しかも運の悪いことに――彼にとっては運の良いことに――、訪れた娘はヴェイグの願いに重なってしまった。


 ――これが顛末。

 ささやかな願いが叶ってしまったという、話好きの侍女の舌にも乗せられないほどのつまらない話の。


「あの場では言わなかったが、ナージャの調査で分かった事実がもうひとつある。お前の唯一が現れた地点は、陣が正しく発動した場合の位置から若干ずれていたそうだ。これはもう少し突っ込んだ調査が必要となってくることだがな」


 歪められた陣がそれでも発動したのは理由があったのではないかとナージャは考えているらしい。

 陣が吸収した魔力量は、ナージャが試算した魔力量よりも多かったという。たとえ陣が歪められていたとしてもそれほどの魔力量が必要だったとは思えないとナージャは言っていた。

 位相の位置からして、他にも何か来たのではないか。まだ実証段階ではないため、公には出来ない報告だ。そのため秘密裏に調査を続けさせているところだ。


「その事実、彼女に伝えるのはまだ待ってもらえないか」


 可能性については、ヴェイグもおそらく薄っすらとは思っていたのではないだろうか。さして動揺することなく言いのけたことから察する。

「いいだろう。こちらとしても、老害どもに勝手に動き回られても迷惑なので伝えるつもりはなかったが」

 どこから情報が漏れるか分からないのだ。真実を知っている人間は少ないほど動きがとりやすい。

 他の何か。それを乙女と関連付けることは容易いことだ。

 真実がどうあれ、天候に影響を与える存在であるというこの状態であることが、今はこのドラゴンの唯一を助けることになるだろう。万一のための控えは取っておかなければならない。


 だがこいつが杞憂していることはそのことではないのだろう。

 娘の身柄はなりふり構わず守られる。王宮の名にかけてそうされる。立場が微妙であれ、異界から訪れた娘。その娘を大切にしているのが王個人の友人であること以上に、怒りを買ってはならないドラゴンであるためだ。身の安全に関して憂慮することは何もないのだ。

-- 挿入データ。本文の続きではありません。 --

Lemma recursiva_otima_witness :
  custos_positivos exemplo_enunciado.1 /\ 0 <= exemplo_enunciado.2 /\
  exists sel, sel `sublist_of` exemplo_enunciado.1 /\
    mochila_recursiva exemplo_enunciado.1 exemplo_enunciado.2
      = (soma_valor sel, nome <$> sel) /\
    mochila_memo exemplo_enunciado.1 exemplo_enunciado.2
      = (soma_valor sel, nome <$> sel) /\
    soma_custo sel <= exemplo_enunciado.2 /\
    forall outra, outra ⊆+ exemplo_enunciado.1 -> soma_custo outra <= exemplo_enunciado.2 ->
      soma_valor outra <= soma_valor sel.
Proof.
  assert (H1 : custos_positivos exemplo_enunciado.1) by (repeat constructor).
  assert (H2 : 0 <= exemplo_enunciado.2) by (simpl; lia).
  split; [exact H1|]. split; [exact H2|].
  exact (recursiva_otima _ _ H1 H2).
Defined.

(** ** The table solver with costs that may be zero *)

Lemma valor_tabela_S projetos i c p :
  projetos !! i = Some p ->
  valor_tabela projetos (S i) c =
    if custo p >? c then valor_tabela projetos i c
    else Z.max (valor_tabela projetos i c) (valor p + valor_tabela projetos i (c - custo p)).
Proof. intros Hp. simpl. by rewrite Hp. Qed.

Lemma custos_nao_negativos_sublist l1 l2 :
  l1 `sublist_of` l2 -> custos_nao_negativos l2 -> custos_nao_negativos l1.
Proof.
  unfold custos_nao_negativos. induction 1 as [|p l1 l2 _ IH|p l1 l2 _ IH]; intros Hnn.
  - done.
  - apply Forall_cons in Hnn as [? ?]. apply Forall_cons. auto.
  - apply Forall_cons in Hnn as [? ?]. auto.
Qed.

Lemma soma_custo_nao_negativos ps : custos_nao_negativos ps -> 0 <= soma_custo ps.
Proof. induction 1; unfold soma_custo in *; simpl; lia. Qed.

Lemma tabela_inicial_tabela projetos capacidade :
  linhas_tabela projetos capacidade 0 (tabela_inicial (Z.of_nat (length projetos)) capacidade).
Proof.
  destruct (tabela_inicial_ok projetos capacidade) as (Hf & Hlen & Hcel).
  repeat split; [done..|]. intros j d Hj Hd. rewrite Hcel by done.
  by assert (j = O) as -> by lia.
Qed.
(** * Marian / amun: tensor node operators, the device communicator and TMatrix

    A shallow embedding of
    - [src/gpu/mblas/matrix.h] : [TMatrix] (Resize, Reshape) and, in the second
      half of the file, [Communicator] / [DefaultCommunicator];
    - the unary node operators ([ScalarAddNodeOp] ... [StepNodeOp]).

    Conventions.  C++ [int] is 32 bit two's complement, [size_t] is 64 bit
    unsigned and [float] is IEEE-754 binary32; all three are written out over
    [Z].  An operation of the program is a function into [outcome]: it
    finishes ([Done]), stops in [ABORT_IF] ([Abort] with the message), or
    touches memory outside the buffer it was given ([OutOfBounds], which is
    undefined behaviour in the C++ program). *)

From Stdlib Require Import ZArith Lia String Bool.
From Stdlib Require Import SpecFloat.
From Stdlib Require Import Ring_theory Ring.
From stdpp Require Import base tactics option list gmap.

Local Open Scope Z_scope.

(** ** Outcomes *)

Inductive outcome (A : Type) : Type :=
| Done (a : A)
| Abort (msg : string)
| OutOfBounds.
Arguments Done {A} a.
Arguments Abort {A} msg.
Arguments OutOfBounds {A}.

#[global] Instance outcome_ret : MRet outcome := fun A a => Done a.
#[global] Instance outcome_bind : MBind outcome := fun A B f x =>
  match x with
  | Done a => f a
  | Abort msg => Abort msg
  | OutOfBounds => OutOfBounds
  end.
(** * Verification of the codex-mcp-server indexing and retrieval engine

    A shallow embedding of the TypeScript sources

      - [src/database/DatabaseManager.ts]   (module [DatabaseManager])
      - [src/parsers/LanguageParser.ts]     (module [LanguageParser])
      - [src/embeddings/EmbeddingGenerator.ts] (module [EmbeddingGenerator])
      - [src/indexer/CodeIndexer.ts]        (module [CodeIndexer])
      - [src/search/SearchEngine.ts]        (module [SearchEngine])

    followed by the theorems that settle the properties stated about them.

    Conventions.  JavaScript strings are modelled by [string] (sequences of
    8-bit characters: the text handled here is ASCII source code), JavaScript
    numbers used as counters, line numbers and row ids by [nat] or [Z],
    IEEE-754 doubles by the kernel's primitive [float], [undefined]/[null] by
    [None], and a thrown exception by the [Throw] constructor of [result]. *)

From Stdlib Require Import List Bool Arith ZArith Lia String Ascii Sorted Permutation.
From Stdlib Require Import Uint63 PrimFloat SpecFloat FloatOps FloatAxioms.
Import ListNotations.
Local Open Scope string_scope.
Local Open Scope list_scope.
Local Open Scope nat_scope.

Set Implicit Arguments.

(* ================================================================== *)
(** ** JavaScript strings *)
(* ================================================================== *)

Module JsString.

Definition code (c : ascii) : nat := nat_of_ascii c.

Definition inRange (lo hi : ascii) (c : ascii) : bool :=
  (code lo <=? code c) && (code c <=? code hi).
(** * Mischwald (Forest Shuffle) scorer: layout builder and scoring engine

    A shallow embedding of [src/mischwald/scorer.ts].

    Conventions of the embedding.
    - Coordinates are JavaScript numbers: IEEE 754 binary64, here Rocq's
      primitive floats, with [Math.max], [Math.min] and [Math.abs] written
      out (NaN propagation and signed zeros included).
    - Match counts, score amounts, thresholds and points are integers ([Z]):
      counts come from [.length] and [.size], and on integers below 2^53
      JavaScript arithmetic and number printing are exact.
    - Strings are byte strings (UTF-8).
    - A [Box] and the [CardInstance] parsed from it are JavaScript objects
      compared by reference; the field [Box.ref] is that reference (the
      allocation index of the object).  [Map<Box, _>] and [Set<CardInstance>]
      are keyed by it.
    - The bundled card data [cards.json] is an argument ([cards]) of the
      functions that read the module constant [CARDS_JSON]. *)

From Stdlib Require Import PrimFloat ZArith Uint63 DecimalString Ascii String.
From Stdlib Require OrderedTypeEx Floats.
From stdpp Require Import gmap strings list sorting.
(** [(v || 0) + amount] *)
Definition plus (v : option total) (a : num) : total :=
  match v with
  | Some (Amount n) => Amount (add (or_zero (Some n)) a)
  | Some Text => Text
  | None => Amount (add (or_zero None) a)
  end.

(** [totals[c] = (totals[c] || 0) + amount].  Assigning to ['__proto__']
    calls the setter of [Object.prototype], which ignores a string: no
    property is created. *)
Definition accumulate (totals : object total) (t : transaction)
    : object total :=
  let c := categoryName t in
  let v := plus (read totals c) (amount t) in
  if String.eqb c "__proto__" then totals else set totals c v.

(** The body of the [forEach] in [calculateStats], on the triple
    (totalIncome, totalExpense, categoryTotals). *)
Definition scan (acc : num * num * object total) (t : transaction)
    : num * num * object total :=
  let '(income, expense, categoryTotals) := acc in
  if is_income t then (add income (amount t), expense, categoryTotals)
  else (income, add expense (amount t), accumulate categoryTotals t).

(** The body of the search for the top category, on the pair
    (maxAmount, topCategory): [categoryTotals[category] > maxAmount]. *)
Definition pick (categoryTotals : object total) (acc : num * string)
    (category : string) : num * string :=
  match get categoryTotals category with
  | Some (Amount v) => if ltb (fst acc) v then (v, category) else acc
  | Some Text => acc
  | None => acc
  end.

Definition calculateStats (transactions : list transaction) : stats :=
  let '(income, expense, categoryTotals) :=
    fold_left scan transactions (zero, zero, ([] : object total)) in
  let expenseCount := length (List.filter is_expense transactions) in
  let top := fold_left (pick categoryTotals) (keys categoryTotals) (zero, "—") in
  {| totalIncome := income;
     totalExpense := expense;
     balance := sub income expense;
     count := length transactions;
     avgExpense :=
       if (0 <? expenseCount)%nat then div expense (of_nat expenseCount)
       else zero;
     topCategory := snd top |}.

(** The expense chart: the labels and the first dataset that
    [updateExpenseChart] assigns, and the number of [update()] calls. *)
Record chart := {
  labels : list string;
  data : list total;
  updates : nat
}.

(** [(a, b) => b[1] - a[1]]; with text on either side the difference is
    NaN. *)
Definition by_total_desc (a b : string * total) : option num :=
  match snd b, snd a with
  | Amount y, Amount x => Some (sub y x)
  | _, _ => None
  end.

(** [charts] holds the expense chart once it is initialised; without it
    the method warns and returns. *)
Definition updateExpenseChart (expense : option chart)
    (transactions : list transaction) : option chart :=
  match expense with
  | None => None
  | Some c =>
      let categoryData :=
        fold_left accumulate (List.filter is_expense transactions) [] in
      let sorted := firstn 8 (sort by_total_desc (entries categoryData)) in
      Some {| labels := map fst sorted;
              data := map snd sorted;
              updates := S (updates c) |}
  end.

End App.

Arguments transaction {N}.
Arguments stats {N}.
Arguments total {N}.
Arguments chart {N}.

End FinanceApp.

(* ===================================================================== *)
(** * The statistics in the words of the specification                   *)
(* ===================================================================== *)

(** Sums and groups as the specification speaks of them, written without
    the functions of the code. *)
Module Specification.
Import JS FinanceApp.

Section Stats.
Context `{N : Number}.

Definition income (t : transaction) : bool := String.eqb (type t) "income".

Definition expense (t : transaction) : bool := String.eqb (type t) "expense".

(** The transactions that are not of type 'income'. *)
Definition other (t : transaction) : bool := negb (income t).

(** The category a transaction counts under: its category name, and
    'Прочее' when it has none or an empty one. *)
Definition category (t : transaction) : string :=
  match category_name t with
  | Some (String a s) => String a s
  | Some EmptyString | None => "Прочее"
  end.

(** The amounts added in list order, starting from 0. *)
Definition sum (l : list num) : num := fold_left add l zero.

Definition amounts (p : transaction -> bool) (l : list transaction) : list num :=
  map amount (List.filter p l).

(** Among the transactions selected by [p]: the categories that occur,
    and the summed amount of one category. *)
Definition categories_of (p : transaction -> bool) (l : list transaction)
    : list string :=
  map category (List.filter p l).

Definition total_of (p : transaction -> bool) (c : string)
    (l : list transaction) : num :=
  sum (amounts (fun t => p t && String.eqb (category t) c) l).

(** The names that every object has from [Object.prototype]. *)
Definition members : list string :=
  ["constructor"; "__defineGetter__"; "__defineSetter__"; "hasOwnProperty";
   "__lookupGetter__"; "__lookupSetter__"; "isPrototypeOf";
   "propertyIsEnumerable"; "toString"; "valueOf"; "__proto__";
   "toLocaleString"].

(** A category that is not named like one of them. *)
Definition plain (c : string) : bool :=
  negb (existsb (String.eqb c) members).

End Stats.

End Specification.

「代わりがいると知れば帰還への想いが強くなってしまうかもしれない、か?」


 首は振らない。でもそう思っていることは明確なことだった。――馬鹿だな、お前は。

「ヴェイグ、お前はもう少し女心というものを勉強したほうがいいぞ」

「俺が彼女を唯一と定めても、彼女もまたそうだとは限らないだろ」

「同じ想いを返してもらえるとは思っていない、か。まだそれくらいの理性は残しているんだな。随分と心酔しているように見えたが」

「心酔しているよ。還したくないと思うほどには。でも俺は彼女の自由な心が好きなんだ。彼女が願うことのすべてを叶えたい。その半分で、たとえ泣かれたとしてもそばに縛り付けたいと願っている……」


 パラパラと雨の降る音が鳴る。

 まるであの娘が落とした涙のようだ。

 真なる乙女が来訪した場合ではありえない天気に、つい感傷的になる。

「できれば最後までそう思っていてくれ。愚か者のドラゴンの二の舞はごめんだ」

 そういえばナージャが彼の唯一をして「ドラゴンに好かれた可哀想なお姫様」と称していたな、と思い出す。


 ――哀れな姫君。悪いな。俺はお前よりは友の方が大切なんだ。


 返事なく苦笑するに留めた友人を置いて部屋を潜り抜ける。

 パタンと閉じた扉を背に「悪いな」と呟いたのは、肩に圧し掛かる圧が少しばかり重かったからだ。


 ――哀れな姫君と比べればお前の方がずっと分が勝つけどな、それよりも俺はお前との友情よりも……国の方が大切なんだ。


「すまん」


 個の欲よりも王としての責を取る。

 王座にこれまで君臨し続けてきたのは、そこに重圧以上の誇りを見出してきたからだ。

 この地位を守るためなら綺麗なだけではいられない。ときには人の心も利用しなければならない場面にも出くわしてしまう。

 初恋を知ったばかりの初心なドラゴンよりも、余程女心の機微というものは理解しているつもりだ。事実を知った娘が何を感じどう動くか。二手、三手先までを見据えて友を切ることを選ぶ。

 謝るのはこの一度だけ。

 扉へ向けていた視線を戻し、行くべき方向を見定めて歩き出した。